L’Agenzia, con la risposta n. 10 del 20 gennaio 2026, risolve il dubbio di un lavoratore marittimo residente fiscalmente in Italia, che ha prestato servizio su navi battenti bandiera estera in tre distinti periodi e, in particolare, dal 23 settembre 2022 al 31 gennaio 2023, dal 14 giugno al 28 novembre 2023 e dal 4 maggio al 26 ottobre 2024, per un totale di tre imbarchi.
Il contribuente specifica che, con riferimento al contratto di lavoro relativo al 2024, non ha usufruito di periodi di riposo di alcun genere.
Il quesito posto all’Amministrazione finanziaria riguarda quest’ultimo imbarco. Il contribuente chiede se il reddito prodotto nel 2024 per la prestazione sulla nave estera possa essere escluso dalla base imponibile, come prevede l’articolo 5, comma 5, della legge n. 88/2001, per l’attività svolta su tali imbarcazioni per un periodo superiore a 183 giorni nell’arco di 12 mesi.
L’interessato ritiene di sì perché ha effettuato “un periodo di lavoro all’estero superiore ai 183 giorni a cavallo di due anni solari differenti”. Più nello specifico, fa presente che nel periodo 23 settembre 2023 – 22 settembre 2024 ha superato i 183 giorni di lavoro all’estero e, di conseguenza, ritiene che il reddito prodotto fino al 22 settembre 2024 debba essere escluso da tassazione, mentre quello percepito dal 23 settembre al 26 ottobre 2024 debba essere tassato.
Non è così. La risposta dell’Agenzia ricorda innanzitutto che, secondo il principio generale stabilito dal sistema tributario italiano nel Tuir, sono tassati in Italia tutti i redditi ovunque prodotti (e quindi anche all’estero) dalle persone fisiche residenti fiscalmente nel nostro Paese (worldwide taxation principle).
Tuttavia, è prevista una deroga specifica per i lavoratori marittimi italiani imbarcati su navi estere. Si tratta dell’agevolazione richiamata dal contribuente nell’interpello e disciplinata dall’articolo 5, comma 5, della legge n. 88/2001, norma di interpretazione autentica dell’articolo 48 (ora articolo 51), comma 8-bis, del Tuir, relativo alla determinazione del reddito imponibile in caso di retribuzioni erogate per prestazioni di lavoro oltreconfine.
La deroga stabilisce che il compenso percepito per il lavoro svolto su navi battenti bandiera estera sia non imponibile se l’attività è prestata dai marittimi per più di 183 giorni nell’arco di 12 mesi.
Sull’argomento, la circolare n. 207/2000 ha precisato, tra l’altro, che il requisito temporale di 183 deve essere verificato per ogni periodo d’imposta coincidente con l’anno solare, anche in presenza di più contratti di lavoro e anche se alcuni di questi risultano a cavallo dell’anno solare.

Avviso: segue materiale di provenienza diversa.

Lemma window_restarts_at_overflow_witness :
  (reachable (run [false; false] scenario_a) /\
   snd (update_loss_scale true (run [false; false] scenario_a)) = Ok tt /\
   Z.of_nat 2 < scale_window (run [false; false] scenario_a)) /\
  outcomes (repeat false 2) (run [true] (run [false; false] scenario_a)) =
    repeat (Ok tt) 2 /\
  loss_scale (run (true :: repeat false 2) (run [false; false] scenario_a)) =
    loss_scale (run [true] (run [false; false] scenario_a)) /\
  due (run (true :: repeat false 2) (run [false; false] scenario_a)) =
    (Z.of_nat 2 + 1 =? scale_window (run [false; false] scenario_a)).
Proof.
  split; [split; [exact scenario_a_due | split; reflexivity]|].
  apply (window_restarts_at_overflow (run [false; false] scenario_a) 2).
  - exact scenario_a_due.
  - reflexivity.
  - reflexivity.
Defined.

End Streaks.

(** ** An integer scale beyond the largest float *)

Section HugeScale.

Import DynamicLossScaleManager.

Lemma truncated_large (m e : Z) :
  0 < m -> 0 <= e ->
  0 < fst (Binary64.truncated m e) /\ e <= snd (Binary64.truncated m e).
Proof.
  intros Hm He. destruct (Zdigits2_bounds m Hm) as (Hd & Hlo & _).
  unfold Binary64.truncated. rewrite dropped_bits_eq.
  set (d := Zdigits2 m) in *.
  destruct (Z.ltb_spec 0 (Z.max (d + e - 53) (-1074) - e)) as [Hk|Hk];
    cbn [fst snd]; [|lia].
  replace (Z.max (d + e - 53) (-1074) - e) with (d - 53) in * by lia.
  split; [|lia].
  apply Z.lt_le_trans with (2 ^ 52); [reflexivity|].
  apply Z.div_le_lower_bound; [apply Z.pow_pos_nonneg; lia|].
  rewrite <- Z.pow_add_r by lia.
  replace (d - 53 + 52) with (d - 1) by lia. exact Hlo.
Qed.

(** An integer of 2^1024 or more has no float. *)
Lemma of_Z_overflows (z : Z) :
  2 ^ 1024 <= z -> Binary64.is_infinity (Binary64.of_Z z) = true.
Proof.
  intros Hz.
  assert (Hpos : 0 < z) by (pose proof (Z.pow_pos_nonneg 2 1024); lia).
  destruct z as [|p|p]; try lia.
  destruct (digits2_pos_bounds p) as [_ Hhi].
  assert (Hd : 1024 < Zpos (digits2_pos p)).
  { apply (Z.pow_lt_mono_r_iff 2); lia. }
  unfold Binary64.of_Z, binary_normalize, binary_round, shl_align.
  assert (Ef : fexp Binary64.prec Binary64.emax (Zpos (digits2_pos p) + 0) - 0
               = Zpos (digits2_pos p) - 53)
    by (unfold fexp, emin, Binary64.prec, Binary64.emax; lia).
  rewrite Ef.
  destruct (Zpos (digits2_pos p) - 53) as [|q|q] eqn:Eq; try lia.
  rewrite binary_round_aux_cases by lia.
  destruct (rounded_bounds (Zpos p) 0 loc_Exact ltac:(lia)) as (m2 & Hm2 & ->).
  assert (H1 : 0 < fst (Binary64.truncated (Zpos p) 0) /\
               972 <= snd (Binary64.truncated (Zpos p) 0)).
  { destruct (truncated_large (Zpos p) 0 ltac:(lia) ltac:(lia)) as [Hf _].
    split; [exact Hf|].
    unfold Binary64.truncated. rewrite dropped_bits_eq.
    cbn [Zdigits2].
    destruct (Z.ltb_spec 0 (Z.max (Zpos (digits2_pos p) + 0 - 53) (-1074) - 0));
      cbn [snd]; lia. }
  destruct (truncated_large m2 (snd (Binary64.truncated (Zpos p) 0))
              ltac:(lia) ltac:(lia)) as [Hf He].
  destruct (fst (Binary64.truncated m2 _)) as [|r|r]; try lia.
  destruct (Z.leb_spec (snd (Binary64.truncated m2
                               (snd (Binary64.truncated (Zpos p) 0))))
                       (Binary64.emax - Binary64.prec)) as [H|H];
    [|reflexivity].
  unfold Binary64.emax, Binary64.prec in H. lia.
Qed.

Tornando al caso concreto, l’Agenzia rileva che la durata del contratto di lavoro stipulato dal contribuente per il 2024 (4 maggio – 26 ottobre 2024) non è sufficiente a soddisfare il requisito temporale dell’attività prestata su nave estera perché non superiore a 183 giorni nell’arco di dodici mesi. Né, a differenza di quanto sostenuto dal contribuente, i precedenti imbarchi possono essere utilizzati per integrare il computo relativo al 2024.
In definitiva, il reddito derivante dall’attività svolta dal lavoratore marittimo nel 2024, inferiore — da contratto — a 183 giorni nell’arco di 12 mesi, non potrà beneficiare dell’esclusione dalla base imponibile del periodo d’imposta di riferimento e dovrà essere assoggettato a tassazione in Italia, secondo le regole ordinarie stabilite dall’articolo 51 del Tuir.